しかし、今更あれは痛かったなどと言えるわけもない。
俺が言葉を濁していると、彼女は続けた。
「確かに、すぐに結婚しようと考えなければ、気付かなかった想いだ。私も一生、独身で騎士としてエリザベスさまに身を捧げるつもりだった。でも、結婚するなら貴方がいい」
「俺が嫌だって言ったら、違う男と結婚する?」
卑怯な俺は、そんな風に確認までしてしまう。
マドレーヌは、淡々と告げた。
「その時は、悲しいし、辛いけれど。他人の気持ちを無理に変えることは出来ない。グレゴリー殿を忘れるように頑張って、それから紹介された男の誰かと結婚するだろう」
「嫌だ。俺と結婚してくれ」
言葉は、するりと自然に出て来ていた。
マドレーヌが、結婚しなければいけない状況では俺を選んでくれた。
それだけで、嬉しくなってしまったのだ。
そして、マドレーヌが俺を忘れるなんて、そんなのは嫌だ。
マドレーヌは、今度は慎重に確認した。
「本当に? 結婚生活は嫌なんじゃないのか?」
「向いていないと思っていた。でも、マドレーヌと一緒に過ごしたい」
「嬉しい。ふふ、これからもグレゴリー殿と会えるんだな」
スマホの開発が終わると、エリザベスさまが工房に通う頻度も下がる。もう来なくなるかもしれない。すると、俺とマドレーヌも会えなくなる。
改めて、彼女と会えなくなることを嫌だと強く感じた。
馬鹿だな、俺は。もうとっくに答えは出ていたのに、過去にこだわってぐちぐちと。
それが分かったら、もう腹をくくるしかない。
俺は、今までに一度もしなかったことをした。
跪いての求婚だ。
「マドレーヌ。

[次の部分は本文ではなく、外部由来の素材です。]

Lemma shr_1_shifted x k r : 0 <= x -> 0 <= k -> shifted x k r -> shifted x (k + 1) (shr_1 r).
Proof.
  unfold shifted. intros Hx Hk [Hm Hl]. destruct r as [m r s]. cbn [shr_m shr_r shr_s] in *. subst m.
  assert (0 <= x / 2 ^ k) as H0 by (apply Z.div_pos; [done|]; apply Z.pow_pos_nonneg; lia).
  assert (x / 2 ^ (k + 1) = x / 2 ^ k / 2) as Hd by (rewrite Z.pow_add_r, Z.div_div by lia; done).
  assert (x mod 2 ^ (k + 1) = 2 ^ k * ((x / 2 ^ k) mod 2) + x mod 2 ^ k) as Hmod by (rewrite Z.pow_add_r, Z.rem_mul_r by lia; change (2 ^ 1) with 2; lia).
  assert (0 < 2 ^ k) as Hp by (apply Z.pow_pos_nonneg; lia). pose proof (Z.mod_pos_bound x (2 ^ k) Hp).
  rewrite Hd, Hmod. clear Hd Hmod. revert H0. generalize (x / 2 ^ k). intros m H0. unfold shr_1.
  destruct m as [|[p|p|]|p]; cbn [shr_m shr_r shr_s]; [| | | |lia].
  - split; [done|]. intros Hs. specialize (Hl Hs). change (0 mod 2) with 0. lia.
  - split; [rewrite Pos2Z.inj_xI; Z.div_mod_to_equations; lia|]. intros _. replace (Z.pos p~1 mod 2) with 1 by (rewrite Pos2Z.inj_xI; Z.div_mod_to_equations; lia). lia.
  - split; [rewrite Pos2Z.inj_xO; Z.div_mod_to_equations; lia|]. cbn. intros Hs. specialize (Hl Hs). replace (Z.pos p~0 mod 2) with 0 by (rewrite Pos2Z.inj_xO; Z.div_mod_to_equations; lia). lia.
  - split; [done|]. intros _. change (1 mod 2) with 1. lia.
Qed.
Lemma iter_shifted x p : 0 <= x -> forall k r, 0 <= k -> shifted x k r -> shifted x (k + Z.pos p) (SpecFloat.iter_pos shr_1 p r).
Proof.
  intros Hx. induction p as [p IH|p IH|]; intros k r Hk Hr; cbn [SpecFloat.iter_pos].
  - replace (k + Z.pos p~1) with (k + 1 + Z.pos p + Z.pos p) by lia. apply IH; [lia|]. apply IH; [lia|]. by apply shr_1_shifted.
  - replace (k + Z.pos p~0) with (k + Z.pos p + Z.pos p) by lia. apply IH; [lia|]. by apply IH.
  - by apply shr_1_shifted.
Qed.

(** A shift to 24 bits of a number of at most [n] in units of [2 ^ e]; [n]
    counts units of [2 ^ - j]. *)
Lemma shr_fexp_spec j x e n : 0 <= j <= 100 -> 0 <= x -> e <= - j -> x <= n * 2 ^ (- j - e) -> n < 2 ^ 24 ->
  exists r e', shr_fexp f_prec f_emax x e loc_Exact = (r, e') /\ e <= e' <= - j /\ shifted x (e' - e) r.
Proof.
  intros Hj Hx He Hn Hb. unfold shr_fexp, shr. cbn [shr_record_of_loc]. set (k := fexp f_prec f_emax (Zdigits2 x + e) - e).
  assert (shifted x 0 {| shr_m := x; shr_r := false; shr_s := false |}) as H0 by (split; cbn; [by rewrite Z.div_1_r|done]).
  destruct k as [|p|p] eqn:Ek; [exists {| shr_m := x; shr_r := false; shr_s := false |}, e; rewrite Z.sub_diag; by split_and!| |exists {| shr_m := x; shr_r := false; shr_s := false |}, e; rewrite Z.sub_diag; by split_and!].
  exists (SpecFloat.iter_pos shr_1 p {| shr_m := x; shr_r := false; shr_s := false |}), (e + Z.pos p). split; [done|].
  split; [|replace (e + Z.pos p - e) with (0 + Z.pos p) by lia; by apply iter_shifted]. split; [lia|].
  destruct (Z.le_gt_cases (e + Z.pos p) (- j)) as [|Hpos]; [done|exfalso].
  assert (Zdigits2 x + e - 24 = e + Z.pos p) as Hf by (unfold k, fexp, emin, f_prec, f_emax in Ek; lia).
  destruct x as [|q|q]; cbn [Zdigits2] in Hf; [lia| |lia]. pose proof (digits2_bounds q) as [Hl _].
  assert (2 ^ (24 + (- j - e)) <= 2 ^ (Z.pos (digits2_pos q) - 1)) as H1 by (apply Z.pow_le_mono_r; lia).
  rewrite Z.pow_add_r in H1 by lia. assert (0 < 2 ^ (- j - e)) by (apply Z.pow_pos_nonneg; lia). nia.
Qed.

俺は何も持っていない、若くもないただの男だ。だが、これからの人生を君と共に過ごしたい。指輪は、また今度買いに行こう。指輪の無い簡易的な求婚だが許してくれ。結婚してください」
「はい……!」
マドレーヌの瞳が潤むのを見てから、恭しく手の甲に口付ける。
俺は立ち上がり、そして彼女を抱きしめて言った。
「今夜は帰さない」
「えっ……、あ……」
その夜、とっくに枯れたと思っていた情熱は俺の中に眠っていただけだと分かった。二人の間には、熱い炎が燃え上がったからだ。